10.3390/biom14060630

PMID

38927034

Abstract

Insomnia, also known as sleeplessness, is a sleep disorder due to which people have trouble sleeping, followed by daytime sleepiness, low energy, irritability, and a depressed mood. It may result in an increased risk of accidents of all kinds as well as problems focusing and learning. Dietary supplements have become popular products for alleviating insomnia, while the lenient requirements for pre-market research result in unintelligible mechanisms of different combinations of dietary supplements. In this study, we aim to systematically identify the molecular mechanisms of a sleep cocktail's pharmacological effects based on findings from network pharmacology and molecular docking.
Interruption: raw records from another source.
Lemma NoDup_weightmap_pairs : NoDup weightmap_pairs.
Proof.
  unfold weightmap_pairs.
  assert (Hpos : NoDup positions) by apply NoDup_seqZ.
  induction Hpos as [|x xs Hx Hxs IH]; [constructor|].
  cbn [mbind list_bind]. apply NoDup_app. split; [|split].
  - unfold channels. cbn. repeat constructor;
      rewrite ?elem_of_cons, ?elem_of_nil; intros E;
      repeat destruct E as [E | E]; try discriminate; done.
  - intros [x' c'] Hin Hin'.
    apply list_elem_of_bind in Hin as (c0 & Hin & _).
    apply list_elem_of_singleton in Hin. injection Hin as E1 E2.
    apply list_elem_of_bind in Hin' as (x1 & Hin' & Hx1).
    apply list_elem_of_bind in Hin' as (c1 & Hin' & _).
    apply list_elem_of_singleton in Hin'. injection Hin' as E3 E4.
    subst. contradiction.
  - exact IH.
Qed.

(** What a run of insertions leaves under a key that every writer of
    that key agrees on. *)
Lemma foldl_insert_lookup {A} (k : A → string) (v : A → double)
    (l : list A) (m : gmap string double) (key : string) (val : double) :
  (∀ q, q ∈ l → k q = key → v q = val) →
  (∃ q, q ∈ l ∧ k q = key) →
  foldl (λ wm q, <[k q := v q]> wm) m l !! key = Some val.
Proof.
  induction l as [|q l IH] using rev_ind; intros Hval (q0 & Hin & Hk).
  - by apply elem_of_nil in Hin.
  - rewrite foldl_app. cbn [foldl].
    destruct (decide (k q = key)) as [E | NE].
    + rewrite E, lookup_insert_eq. f_equal. apply Hval; [|exact E].
      apply elem_of_app. right. by apply list_elem_of_singleton.
    + rewrite lookup_insert_ne by exact NE. apply IH.
      * intros q' Hq'. apply Hval. apply elem_of_app. by left.
      * exists q0. split; [|exact Hk].
        apply elem_of_app in Hin as [Hin | Hin]; [exact Hin|].
        apply list_elem_of_singleton in Hin. congruence.
Qed.

Lemma foldl_insert_is_Some {A} (k : A → string) (v : A → double)
    (l : list A) (m : gmap string double) (key : string) :
  is_Some (foldl (λ wm q, <[k q := v q]> wm) m l !! key) →
  is_Some (m !! key) ∨ ∃ q, q ∈ l ∧ k q = key.
Proof.
  induction l as [|q l IH] using rev_ind; [by left|].
  rewrite foldl_app. cbn [foldl]. intros Hsome.
  destruct (decide (k q = key)) as [E | NE].
  - right. exists q. split; [|exact E].
    apply elem_of_app. right. by apply list_elem_of_singleton.
  - rewrite lookup_insert_ne in Hsome by exact NE.
    destruct (IH Hsome) as [Hm | (q' & Hq' & E)]; [by left|].
    right. exists q'. split; [|exact E]. apply elem_of_app. by left.
Qed.

Lemma make_weightmap_lookup (this : ImgTerms) (x c : Z) :
  - num_pixels_squared ≤ x < num_pixels_squared → c ∈ channels →
  make_weightmap this !! make_coeff_term this x c = Some (find_weight x c).
Proof.
  intros Hx Hc. rewrite make_weightmap_pairs.
  apply (foldl_insert_lookup (λ p, make_coeff_term this p.1 p.2)
                             (λ p, find_weight p.1 p.2)).
  - intros [x' c'] Hin E. cbn in E |- *.
    apply elem_of_weightmap_pairs in Hin as [_ Hc'].
    apply make_coeff_term_inj in E as [-> ->]; done.
  - exists (x, c). split; [|reflexivity].
    apply elem_of_weightmap_pairs. done.
Qed.

Lemma make_weightmap_is_Some (this : ImgTerms) (t : string) :
  is_Some (make_weightmap this !! t) ↔
  ∃ x c, - num_pixels_squared ≤ x < num_pixels_squared ∧ c ∈ channels ∧
         t = make_coeff_term this x c.
Proof.
  split.
  - rewrite make_weightmap_pairs. intros Hsome.
    apply (foldl_insert_is_Some (λ p, make_coeff_term this p.1 p.2)
             (λ p, find_weight p.1 p.2)) in Hsome
      as [Hsome | ([x c] & Hin & E)].
    + rewrite lookup_empty in Hsome. by destruct Hsome.
    + apply elem_of_weightmap_pairs in Hin as [Hx Hc]. by exists x, c.
  - intros (x & c & Hx & Hc & ->). rewrite make_weightmap_lookup; done.
Qed.

(** The object the constructor returns. *)
Lemma ImgTerms_new_fields (prefix_ : string) (v1 v2 v3 : valueno) :
  ∃ this, ImgTerms_new prefix_ v1 v2 v3 = Some this ∧
    prefix this = prefix_ ∧
    weightmap this = make_weightmap this ∧
    colour_vals this = [v1; v2; v3] ∧
    colour_average_accels this =
      [ {| ra_prefix := prefix_ +:+ "A0"; ra_valnum := v1;
           ra_lo := Y_MIN; ra_hi := Y_MAX;
           ra_step := PrimFloat.div (PrimFloat.sub Y_MAX Y_MIN) 255.0%float |};
        {| ra_prefix := prefix_ +:+ "A1"; ra_valnum := v2;
           ra_lo := I_MIN; ra_hi := I_MAX;
           ra_step := PrimFloat.div (PrimFloat.sub I_MAX I_MIN) 255.0%float |};
        {| ra_prefix := prefix_ +:+ "A2"; ra_valnum := v3;
           ra_lo := Q_MIN; ra_hi := Q_MAX;
           ra_step := PrimFloat.div (PrimFloat.sub Q_MAX Q_MIN) 255.0%float |} ].
Proof. eexists. repeat split. Qed.



(** ** The range discretizers *)





(** ** Term lists and coefficient terms *)

Lemma elem_of_termlist (d : Document) (t : string) :
  t ∈ termlist d ↔ t ∈ doc_terms d.
Proof.
  unfold termlist. rewrite merge_sort_Permutation. apply elem_of_elements.
Qed.

Lemma elem_of_CoeffTerms_iter (terms : gset string) (t : string) :
  t ∈ CoeffTerms_iter terms ↔ t ∈ terms.
Proof.
  unfold CoeffTerms_iter. rewrite merge_sort_Permutation. apply elem_of_elements.
Qed.

Lemma skip_to_suffix (tname : string) (it : list string) :
  ∃ skipped, it = skipped ++ skip_to tname it.
Proof.
  induction it as [|t it [sk IH]]; [by exists []|]. simpl.
  destruct (String.ltb t tname).
  - exists (t :: sk). simpl. by rewrite <- IH.
  - by exists [].
Qed.

Lemma elem_of_skip_to (tname : string) (it : list string) (t : string) :
  t ∈ skip_to tname it → t ∈ it.
Proof.
  destruct (skip_to_suffix tname it) as [sk E]. intros Hin.
  rewrite E. apply elem_of_app. by right.
Qed.

Lemma elem_of_prefix_scan (cprefix : string) (it : list string) (t : string) :
  t ∈ prefix_scan cprefix it → t ∈ it ∧ startswith t cprefix = true.
Proof.
  induction it as [|u it IH]; simpl; [by rewrite elem_of_nil|].
  destruct (startswith u cprefix) eqn:E; [|by rewrite elem_of_nil].
  rewrite !elem_of_cons. intros [-> | Hin]; [by split; [left|]|].
  destruct (IH Hin). by split; [right|].
Qed.

Lemma elem_of_add_coeff_terms (this : ImgTerms) (s : list Z) (c : Z)
    (r : gset string) (t : string) :
  t ∈ add_coeff_terms this s c r ↔
  t ∈ r ∨ ∃ x, x ∈ s ∧ t = make_coeff_term this x c.
Proof.
  unfold add_coeff_terms. revert r.
  induction s as [|x s IH]; intros r; simpl.
  - split; [by left|]. intros [Hin | (x & Hx & _)]; [done|].
    by apply elem_of_nil in Hx.
  - rewrite IH, elem_of_union, elem_of_singleton. split.
    + intros [[-> | Hin] | (x' & Hx' & ->)].
      * right. exists x. split; [by left | done].
      * by left.
      * right. exists x'. split; [by right | done].
    + intros [Hin | (x' & Hx' & ->)]; [by left; right|].
      apply elem_of_cons in Hx' as [-> | Hx']; [by left; left|].
      right. by exists x'.
Qed.

Lemma elem_of_make_coeff_terms (this : ImgTerms) (sig : ImgSig) (t : string) :
  t ∈ make_coeff_terms this sig ↔
  (∃ x, x ∈ sig1 sig ∧ t = make_coeff_term this x 0) ∨
  (∃ x, x ∈ sig2 sig ∧ t = make_coeff_term this x 1) ∨
  (∃ x, x ∈ sig3 sig ∧ t = make_coeff_term this x 2).
Proof.
  unfold make_coeff_terms. rewrite !elem_of_add_coeff_terms.
  rewrite elem_of_empty. tauto.
Qed.

(** ** Computations that only read *)

Lemma read_only_ret {A} (a : A) : read_only (ret a).
Proof. intros w. reflexivity. Qed.

Lemma read_only_throw {A} (e : Error) : read_only (throw e : M A).
Proof. intros w. reflexivity. Qed.

Lemma read_only_deref {A} (o : option A) : read_only (deref o).
Proof. intros w. destruct o; simpl; done. Qed.

Lemma read_only_get_doc : read_only get_doc.
Proof. intros w. reflexivity. Qed.

Lemma read_only_get_this : read_only get_this.
Proof. intros w. reflexivity. Qed.

Lemma read_only_bind {A B} (m : M A) (k : A → M B) :
  read_only m → (∀ a, read_only (k a)) → read_only (bind m k).
Proof.
  intros Hm Hk w. unfold bind. specialize (Hm w).
  destruct (m w) as [a w' | e w' | ]; [|exact Hm|exact I].
  subst w'. apply Hk.
Qed.

Lemma read_only_for_loop {A B} (body : A → B → M A) (acc : A) (l : list B) :
  (∀ a b, read_only (body a b)) → read_only (for_loop body acc l).
Proof.
  intros Hbody. revert acc.
  induction l as [|b l IH]; intros acc; simpl.
  - apply read_only_ret.
  - apply read_only_bind; [apply Hbody | intros a; apply IH].
Qed.

Create HintDb read_only.

Local Hint Resolve read_only_ret read_only_throw read_only_deref
  read_only_get_doc read_only_get_this : read_only.

Ltac read_only_steps :=
  repeat first
    [ apply read_only_bind; [ | intros ? ]
    | solve [ auto with read_only ] ].

Lemma read_only_coeff_scan (cprefix : string) (it : list string) (query : Query) :
  read_only (coeff_scan cprefix it query).
Proof.
  revert query. induction it as [|t it IH]; intros query; simpl.
  - apply read_only_ret.
  - destruct (startswith t cprefix); [|apply read_only_ret].
    read_only_steps.
Qed.

Lemma read_only_make_coeff_query : read_only make_coeff_query.
Proof.
  apply read_only_for_loop. intros query c. unfold coeff_channel.
  read_only_steps. apply read_only_coeff_scan.
Qed.

Lemma read_only_make_averages_query : read_only make_averages_query.
Proof.
  apply read_only_for_loop. intros query c. unfold averages_channel.
  read_only_steps.
  destruct (unserialise_double _) as [[msg | msg | kind msg] | val];
    auto with read_only.
Qed.

Lemma read_only_querySimilar : read_only querySimilar.
Proof.
  unfold querySimilar.
  apply read_only_bind; [apply read_only_make_coeff_query | intros coeffs].
  apply read_only_bind; [apply read_only_make_averages_query | intros averages].
  apply read_only_ret.
Qed.

(** ** Indexing *)

Lemma add_terms_loop (l : list string) (d : Document) (this : ImgTerms) :
  for_loop (λ _ t, modify_doc (add_term t)) tt l {| w_doc := d; w_this := this |}
  = Ret tt {| w_doc := {| doc_terms := list_to_set l ∪ doc_terms d;
                          doc_values := doc_values d |};
              w_this := this |}.
Proof.
  revert d. induction l as [|t l IH]; intros [terms vals]; simpl.
  - unfold ret. do 3 f_equal. by rewrite (left_id_L ∅ (∪)).
  - unfold bind, modify_doc. simpl. rewrite IH. simpl.
    do 3 f_equal. by rewrite (assoc_L (∪)), (comm_L (∪) (list_to_set l)).
Qed.

Lemma list_to_set_CoeffTerms_iter (terms : gset string) :
  list_to_set (CoeffTerms_iter terms) = terms.
Proof.
  apply set_eq. intros t.
  rewrite elem_of_list_to_set. apply elem_of_CoeffTerms_iter.
Qed.

(** What [AddTerms] leaves behind when [this] holds its three
    accelerators. *)
Lemma AddTerms_run (this : ImgTerms) (d : Document) (sig : ImgSig)
    (a0 a1 a2 : RangeAccelerator) (rest : list RangeAccelerator) :
  colour_average_accels this = a0 :: a1 :: a2 :: rest →
  AddTerms sig {| w_doc := d; w_this := this |}
  = Ret tt {| w_doc :=
                add_val a2 (avgl2 sig)
                  (add_val a1 (avgl1 sig)
                     (add_val a0 (avgl0 sig)
                        {| doc_terms := make_coeff_terms this sig ∪ doc_terms d;
                           doc_values := doc_values d |}));
              w_this := this |}.
Proof.
  intros Haccs. unfold AddTerms, bind at 1, get_this. cbn [w_this].
  unfold bind at 1. rewrite add_terms_loop, list_to_set_CoeffTerms_iter.
  rewrite Haccs. reflexivity.
Qed.

Lemma AddTerms_keeps_this (sig : ImgSig) (w w' : World) (u : unit) :
  AddTerms sig w = Ret u w' → w_this w' = w_this w.
Proof.
  destruct w as [d this].
  destruct (colour_average_accels this) as [|a0 [|a1 [|a2 rest]]] eqn:Haccs.
  4: { rewrite (AddTerms_run this d sig a0 a1 a2 rest Haccs).
       intros E. injection E as _ E. rewrite <- E. reflexivity. }
  all: unfold AddTerms, bind at 1, get_this; cbn [w_this];
    unfold bind at 1; rewrite add_terms_loop, Haccs; discriminate.
Qed.

Lemma scenario_terms (this : ImgTerms) :
  make_coeff_terms this scenario_sig =
  {[ make_coeff_term this 0 0; make_coeff_term this 5 0;
     make_coeff_term this (-3) 0; make_coeff_term this 2 1 ]}.
Proof.
  apply set_eq. intros t. rewrite elem_of_make_coeff_terms.
  unfold scenario_sig; cbn [sig1 sig2 sig3].
  rewrite !elem_of_union, !elem_of_singleton. split.
  - intros [(x & Hx & ->) | [(x & Hx & ->) | (x & Hx & ->)]].
    + repeat (apply elem_of_cons in Hx as [-> | Hx]); [tauto..|].
      by apply elem_of_nil in Hx.
    + repeat (apply elem_of_cons in Hx as [-> | Hx]); [tauto|].
      by apply elem_of_nil in Hx.
    + by apply elem_of_nil in Hx.
  - intros [[[-> | ->] | ->] | ->].
    + left. exists 0. split; [set_solver | done].
    + left. exists 5. split; [set_solver | done].
    + left. exists (-3). split; [set_solver | done].
    + right. left. exists 2. split; [set_solver | done].
Qed.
A total of 249 targets of the sleep cocktail for the treatment of insomnia were identified and enrichment analysis revealed multiple pathways involved in the nervous system and inflammation. Protein-protein interaction (PPI) network analysis and molecular complex detection (MCODE) analysis yielded 10 hub genes, including AKT1, ADORA1, BCL2, CREB1, IL6, JUN, RELA, STAT3, TNF, and TP53.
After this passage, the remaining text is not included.